Edición Nº 1097 - Viernes 11 de setiembre de 2026

"El Uruguay global"

Con estas palabras, el internacionalista colorado Nicolás Albertoni tituló su habitual columna en El País. Compartimos a continuación sus reflexiones.

Una de las principales características de esta cuarta revolución industrial que ya está en marcha, es su factor "intangible". Esta nueva revolución, como ya hemos señalado en otra oportunidad, no se sustenta únicamente en la necesidad de grandes territorios y fábricas para hacer funcionar la producción. Es la revolución de las ideas.

Una revolución en la que nuevos actores -países, instituciones y personas- pasan a tener la oportunidad de alcanzar una dimensión global de inserción en el mundo que antes se les hacía muy difícil lograr. Ser protagonistas globales pasa a ser una opción real para países de pequeña escala económica como el Uruguay. Una vez más, el desafío se encuentra en el trazado de una estrategia que permita aprovechar las nuevas oportunidades que el escenario internacional ofrece.

Mientras escribo esta columna se está desarrollando en Glasgow la 26ª Conferencia de Naciones Unidas sobre el Cambio Climático (COP26), con la presencia de más de 190 líderes mundiales. Muchas veces, desde nuestro país no percibimos estos temas de escala global como propios ni tampoco dimensionamos el rol que podríamos jugar como líderes emergentes de estas conversaciones. Esta cumbre pondrá especial atención a diferentes puntos del Acuerdo Climático de París de 2015. Allí se fijó el año 2020 como el primer hito para evaluar públicamente el nivel de avance de cada país en el compromiso de reducir la emisión global de gases de efecto invernadero. El objetivo planteado es evitar que el calentamiento global a final de siglo alcance los 2°C respecto a la era preindustrial, y se estabilice en torno a 1,5°C?. Lo desafiante de este acuerdo es que solicita a cada país que, en función de sus posibilidades, cumpla de forma voluntaria el compromiso de reducir las emisiones a mediano y largo plazo.

Diversos estudios han señalado lo enormemente complejo que resulta el debate sobre el cuidado ambiental. Genera la "tragedia del espacio común" de la que habla el biólogo Garrett Hardin y que luego recoge Elinor Ostrom desde una mirada de la economía política. La naturaleza humana trae implícita un egoísmo que limita a las personas a cuidar, por voluntad propia, "los espacios comunes". Por eso, avanzar mediante voluntades individuales de cada país será muy difícil para lograr los resultados que se requieren. Se hacen profundamente necesarios acuerdos globales realistas.

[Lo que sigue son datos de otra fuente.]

(** ** A concrete deployment, for evaluating the listeners *)

Module Example.

Definition origin : string := "https://phyarch.app".

(** A network that answers every URL with status 200 and a fresh body. *)
Definition network_up : Network := fun u => Some (mkResponse 200 ("fresh " +:+ u)).

Definition network_down : Network := fun _ => None.

(** A network on which only [/index.html] cannot be fetched. *)
Definition network_without_index : Network :=
  fun u => if String.eqb u "https://phyarch.app/index.html" then None
           else network_up u.

(** The storage the previous worker (generation v1) left behind. *)
Definition previous : CacheStorage :=
  [("phyarch-nexus-v1",
    {[ "https://phyarch.app/" := mkResponse 200 "v1 shell" ]})].

Definition installed : CacheStorage := (on_install origin network_up previous).1.2.
Definition install_trace : list Effect := (on_install origin network_up previous).2.
Definition current : CacheStorage := (on_activate network_up installed).1.2.

(** A storage whose entry for [/index.html] is older than the network's. *)
Definition stale : CacheStorage :=
  [(CACHE_NAME,
    {[ "https://phyarch.app/index.html" := mkResponse 200 "stale index" ]})].

Definition get (path mode : string) : Request := mkRequest "GET" (origin +:+ path) mode.

(** binary32 values: 1.0 and 2^-100. *)
Definition one : PhysicsEngine.float := S754_finite false 8388608 (-23).
Definition tiny : PhysicsEngine.float := S754_finite false 8388608 (-123).
Definition minus_one : PhysicsEngine.float := S754_finite true 8388608 (-23).

End Example.

(** ** The previous worker (generation v1) *)

(** [String.prototype.startsWith]. *)
Definition startsWith (s search : string) : bool := String.prefix search s.

Module SwV1.

Definition CACHE_NAME : string := "phyarch-nexus-v1".
Definition OFFLINE_URL : string := "/offline.html".

Definition CORE_ASSETS : list string :=
  [ "/";
    "/index.html";
    "/manifest.json";
    "/icon-192.png";
    "/icon-512.png" ].

Section Worker.

Variable origin : string.

Definition on_install : Task unit :=
  await cache := caches_open CACHE_NAME in
  after cache_addAll cache (absolute origin <$> CORE_ASSETS) then
  perform SkipWaiting.

Definition on_activate : Task unit :=
  await cacheNames := caches_keys in
  after promise_all caches_delete (filter (fun name => name ≠ CACHE_NAME) cacheNames) then
  perform ClientsClaim.

Definition is_core (request_url : string) : bool :=
  existsb (fun asset => endsWith request_url asset) CORE_ASSETS.

(** Cache-first for core assets: [cached || fetch(event.request)]. *)
Definition cache_first (request : Request) : Task (option Response) :=
  await cached := caches_match (url request) in
  match cached with
  | Some r => resolve (Some r)
  | None => await r := fetch (url request) in resolve (Some r)
  end.

(** Network-first + fallback for everything else. *)
Definition network_first (request : Request) : Task (option Response) :=
  catch (await r := fetch (url request) in resolve (Some r))
        (if String.eqb (mode request) "navigate"
         then caches_match (absolute origin OFFLINE_URL)
         else resolve (Some (mkResponse 503 ""))).

Definition on_fetch (request : Request) :
    Network -> CacheStorage -> Outcome * CacheStorage * list Effect :=
  if negb (String.eqb (method request) "GET")
     || startsWith (url request) "chrome-extension://" then
    fun _ s => (PassThrough, s, [])
  else if is_core (url request) then respondWith (cache_first request)
  else respondWith (network_first request).

End Worker.

End SwV1.

(** ** App.tsx: the console log and the script generator *)

Module App.

(** [Array.prototype.slice(start)]: a negative [start] counts from the
    end, and both directions are clamped to the array. *)
Definition slice {A} (start : Z) (l : list A) : list A :=
  let len := Z.of_nat (length l) in
  let k := if (start <? 0)%Z then Z.max (len + start) 0 else Z.min start len in
  drop (Z.to_nat k) l.

(** The last [n] elements of a list, for stating what the console keeps. *)
Definition last_n {A} (n : nat) (l : list A) : list A := drop (length l - n) l.

Definition dq : string := String (Ascii.Ascii false true false false false true false false) "".
Definition nl : string := String (Ascii.Ascii false true false true false false false false) "".

(** The lines of a template literal, joined by its line breaks. *)
Fixpoint template (lines : list string) : string :=
  match lines with
  | [] => ""
  | [l] => l
  | l :: rest => l +:+ nl +:+ template rest
  end.

Definition ARCHITECT_SHELL_PROMPT : string :=
  template
    [ "Role: You are the " +:+ dq +:+ "Master Builder" +:+ dq +:+
        " Core (App 1). Your goal is to generate clean, offline-ready Python code for App 2.";
      "Behavior:";
      "Output Format: Output ONLY raw Python code. Do not explain the code or say " +:+ dq +:+
        "Here is your script." +:+ dq +:+ " No markdown backticks.";
      "Architecture:";
      "1. Use KivyMD for all UI elements.";
      "2. All physics math must be encapsulated in a class called SandboxSim.";
      "3. Privacy Shield: You are strictly forbidden from using import os, import subprocess, or import requests.";
      "4. Error Prevention: Include basic try-except blocks in the code you generate to prevent the sandbox from crashing if the physics math fails." ].

Definition PHYSICS_LIBRARY_CONSTRAINT : string :=
  template
    [ "Constraint: You are strictly limited to the following pre-bundled libraries: numpy, scipy, sympy, and qutip.";
      "Standard:";
      "For orbital mechanics: Use scipy.integrate.solve_ivp.";
      "For quantum states: Use qutip.Qobj and qutip.mesolve.";
      "For geometric rendering: Use Kivy Canvas instructions (Line, Ellipse, Mesh).";
      "Privacy Shield: Do not attempt to read from /data/ or /sdcard/ unless the user provides a specific local file path." ].

Definition EVOLUTION_LOGIC_PROMPT : string :=
  template
    [ "Evolution Task: You will be provided with a previous Python script. Your task is to modify it based on the user's " +:+ dq +:+
        "Evolution Request" +:+ dq +:+ " while keeping the core class structure intact.";
      "Rules:";
      "Consistency: Retain the original variable names for the physics states (self.state, self.velocity).";
      "AST Compliance: The updated code must be validatable by the ast module.";
      "Efficiency: Only update the specific functions requested (e.g., changing the gravity constant or adding a new plot type) to save processing power on-device." ].

Definition SYNTHESIS_TASK : string :=
  "Task: Generate a comprehensive Android Physics Architect tool. It must include a SciPy-based trajectory calculator and a QuTiP-based quantum state visualizer. All physics logic must reside within the SandboxSim class. Ensure it uses KivyMD widgets for all UI elements.".

Inductive Tab := simulation | script.

(** The component's state ([physics] and the canvas apart). *)
Record State := mkState {
  activeTab : Tab;
  generatedScript : string;
  evolutionRequest : string;
  isGenerating : bool;
  logs : list string
}.

Definition initial : State :=
  mkState simulation "" "" false
    ["System initialized..."; "Ready for architectural design."].

Definition setLogs (f : list string -> list string) (st : State) : State :=
  mkState (activeTab st) (generatedScript st) (evolutionRequest st) (isGenerating st)
          (f (logs st)).
Definition setIsGenerating (b : bool) (st : State) : State :=
  mkState (activeTab st) (generatedScript st) (evolutionRequest st) b (logs st).
Definition setGeneratedScript (v : string) (st : State) : State :=
  mkState (activeTab st) v (evolutionRequest st) (isGenerating st) (logs st).
Definition setActiveTab (t : Tab) (st : State) : State :=
  mkState t (generatedScript st) (evolutionRequest st) (isGenerating st) (logs st).
Definition setEvolutionRequest (v : string) (st : State) : State :=
  mkState (activeTab st) (generatedScript st) v (isGenerating st) (logs st).

(** A console line; [now] is what [new Date().toLocaleTimeString()]
    returned. *)
Definition log_line (now msg : string) : string := "[" +:+ now +:+ "] " +:+ msg.

Definition addLog (now msg : string) : State -> State :=
  setLogs (fun prev => slice (-4) prev ++ [log_line now msg]).

(** What [generateKivyScript] can be called with: nothing (the default
    [false] applies), a boolean, or, wired directly as [onClick], the
    click event object. *)
Inductive Argument := Omitted | Flag (b : bool) | ClickEvent.

(** The truth value the body's conditions see for [isEvolution]. *)
Definition isEvolution (a : Argument) : bool :=
  match a with
  | Omitted => false
  | Flag b => b
  | ClickEvent => true
  end.

Definition nonempty (v : string) : bool :=
  match v with "" => false | _ => true end.

Definition build_prompt (evolution : bool) (st : State) : string :=
  let prompt := ARCHITECT_SHELL_PROMPT +:+ nl +:+ nl +:+
                PHYSICS_LIBRARY_CONSTRAINT +:+ nl +:+ nl in
  if evolution && nonempty (generatedScript st) then
    prompt +:+ (EVOLUTION_LOGIC_PROMPT +:+ nl +:+ nl +:+ "Previous Script:" +:+ nl +:+
                generatedScript st +:+ nl +:+ nl +:+
                "Evolution Request: " +:+ evolutionRequest st)
  else prompt +:+ SYNTHESIS_TASK.

(** How [ai.models.generateContent] settles: it throws, or it answers
    with a [text] that may be undefined. *)
Inductive Completion := Thrown | Answered (text : option string).

(** [response.text || '# Error generating script']. *)
Definition script_of (text : option string) : string :=
  match text with
  | Some v => if nonempty v then v else "# Error generating script"
  | None => "# Error generating script"
  end.

(** [generateKivyScript] up to its [await]: the state it leaves and the
    prompt it sends. *)
Definition generate_begin (a : Argument) (now : string) (st : State) : State * string :=
  (addLog now (if isEvolution a then "Evolving existing script..."
               else "Synthesizing KivyMD Physics Script...")
     (setIsGenerating true st),
   build_prompt (isEvolution a) st).

(** [generateKivyScript] from the [await] on, on the state as it is when
    the completion arrives. *)
Definition generate_settle (a : Argument) (now : string) (c : Completion)
    (st : State) : State :=
  setIsGenerating false
    match c with
    | Answered text =>
        let st1 := setGeneratedScript (script_of text) st in
        let st2 := setActiveTab script st1 in
        let st3 := addLog now (if isEvolution a then "Evolution complete."
                               else "Script synthesis complete.") st2 in
        if isEvolution a then setEvolutionRequest "" st3 else st3
    | Thrown =>
        addLog now ("Error: " +:+ (if isEvolution a then "Evolution" else "Synthesis")
                    +:+ " failed.") st
    end.

(** One uninterrupted run. *)
Definition generateKivyScript (a : Argument) (now now' : string) (c : Completion)
    (st : State) : State :=
  generate_settle a now' c (generate_begin a now st).1.

End App.

(** ** More concrete states, for evaluating the further properties *)

Module Further.

(** The storage after the uncached [/docs/] was requested and the network
    answered 200. *)
Definition handled_once : CacheStorage :=
  (on_fetch Example.origin (Example.get "/docs/" "cors")
     Example.network_up Example.current).1.2.

(** The previous worker installed and activated on an empty storage. *)
Definition v1_installed : CacheStorage :=
  (SwV1.on_install Example.origin Example.network_up []).1.2.
Definition v1_install_trace : list Effect :=
  (SwV1.on_install Example.origin Example.network_up []).2.
Definition v1_current : CacheStorage :=
  (SwV1.on_activate Example.network_up v1_installed).1.2.

(** Results of the native formulas are compared as numbers: two NaNs
    count as the same result, whatever their sign bit and payload would
    be; anything else must be the same value bit for bit. *)
Definition is_nan (x : PhysicsEngine.float) : bool :=
  match x with S754_nan => true | _ => false end.

Definition same_result (x y : PhysicsEngine.float) : Prop :=
  is_nan x = is_nan y /\ (is_nan x = false -> x = y).

(** The application once a script exists and a request was typed. *)
Definition with_script : App.State :=
  App.mkState App.script "class SandboxSim: pass" "Add a gravity slider" false
    ["System initialized..."; "Ready for architectural design."].

Definition events : list (string * string) :=
  [("10:00:01", "Added structural box element.");
   ("10:00:02", "Added dynamic sphere element.");
   ("10:00:03", "Synthesizing KivyMD Physics Script...");
   ("10:00:09", "Script synthesis complete.")].

End Further.

(** Membership in a literal list, and its refutation. *)
Ltac listed := apply list_elem_of_In; simpl; tauto.
Ltac not_listed H :=
  apply list_elem_of_In in H; simpl in H;
  repeat (destruct H as [H|H]; [discriminate H|]); exact H.

(** ** Strings: a URL ends with the path it was resolved from *)

Lemma length_append (p a : string) :
  String.length (p +:+ a) = (String.length p + String.length a)%nat.
Proof. induction p as [|ch p IH]; simpl; [reflexivity | now rewrite IH]. Qed.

Pocos países, mediante la promoción y desarrollo de energías renovables, por ejemplo, están demostrando al mundo la compatibilidad que existe entre la agenda climática y la generación de beneficios económicos. Uruguay, con la casi totalidad de su matriz eléctrica basada en fuentes renovables, es uno de esos pocos países que puede expresarle al mundo que sí cumple con varios de los compromisos ambientales. Contamos, como país, con una fortaleza indiscutible que nos permite ser un actor activo en los debates globales que requieren de ejemplos concretos y posibles.

En este sentido, en los últimos días, desde el gobierno se ha insistido con gran acierto en la idea de que Uruguay tome más protagonismo en el pedido de cumplimiento de las metas globales para el cuidado del ambiente. Israel y Costa Rica también se han mostrado decididos a emprender ese camino. Avanzar en esta iniciativa puede resultar estratégico para Uruguay. Nos da la posibilidad de tomar un liderazgo global en una agenda que conocemos bien y en la que existe un gran consenso político.

Estos temas "intangibles" de inmensa relevancia global y local, son los que nos deben mover hacia el mundo para contarles nuestra historia. La buena noticia es que hoy vemos un gobierno decidido a aprovechar este contexto internacional en el que las dimensiones físicas (población, territorio, fábricas) se ven interpeladas por la dimensión de lo intangible (las ideas). Y no solo se percibe como un derecho, sino que casi como una obligación el pensar "en grande" para progresar. Por todo esto, el nuevo contexto global permite a un país como Uruguay no ver como lejano el transformarse en un protagonista, "hacedor" de diversos temas de la agenda mundial, dejando atrás el ser "tomador" de reglas.

El mundo pospandemia hará que muchas de estas dimensiones en las que Uruguay tiene una agenda en desarrollo, se vean potenciadas: la búsqueda de reglas de política pública claras y confiables, el desarrollo de la industria digital, y un crecimiento económico sustentable. El mundo buscará países -para invertir y vivir- en los que la próxima pandemia mundial los encuentre menos vulnerables ante los principales desafíos globales. Para eso debemos trabajar y ser percibidos como tales. Como dijera el filósofo empirista irlandés, George Berkeley, Esse est percipi (ser es ser percibido). Las cosas solo existen cuando son percibidas.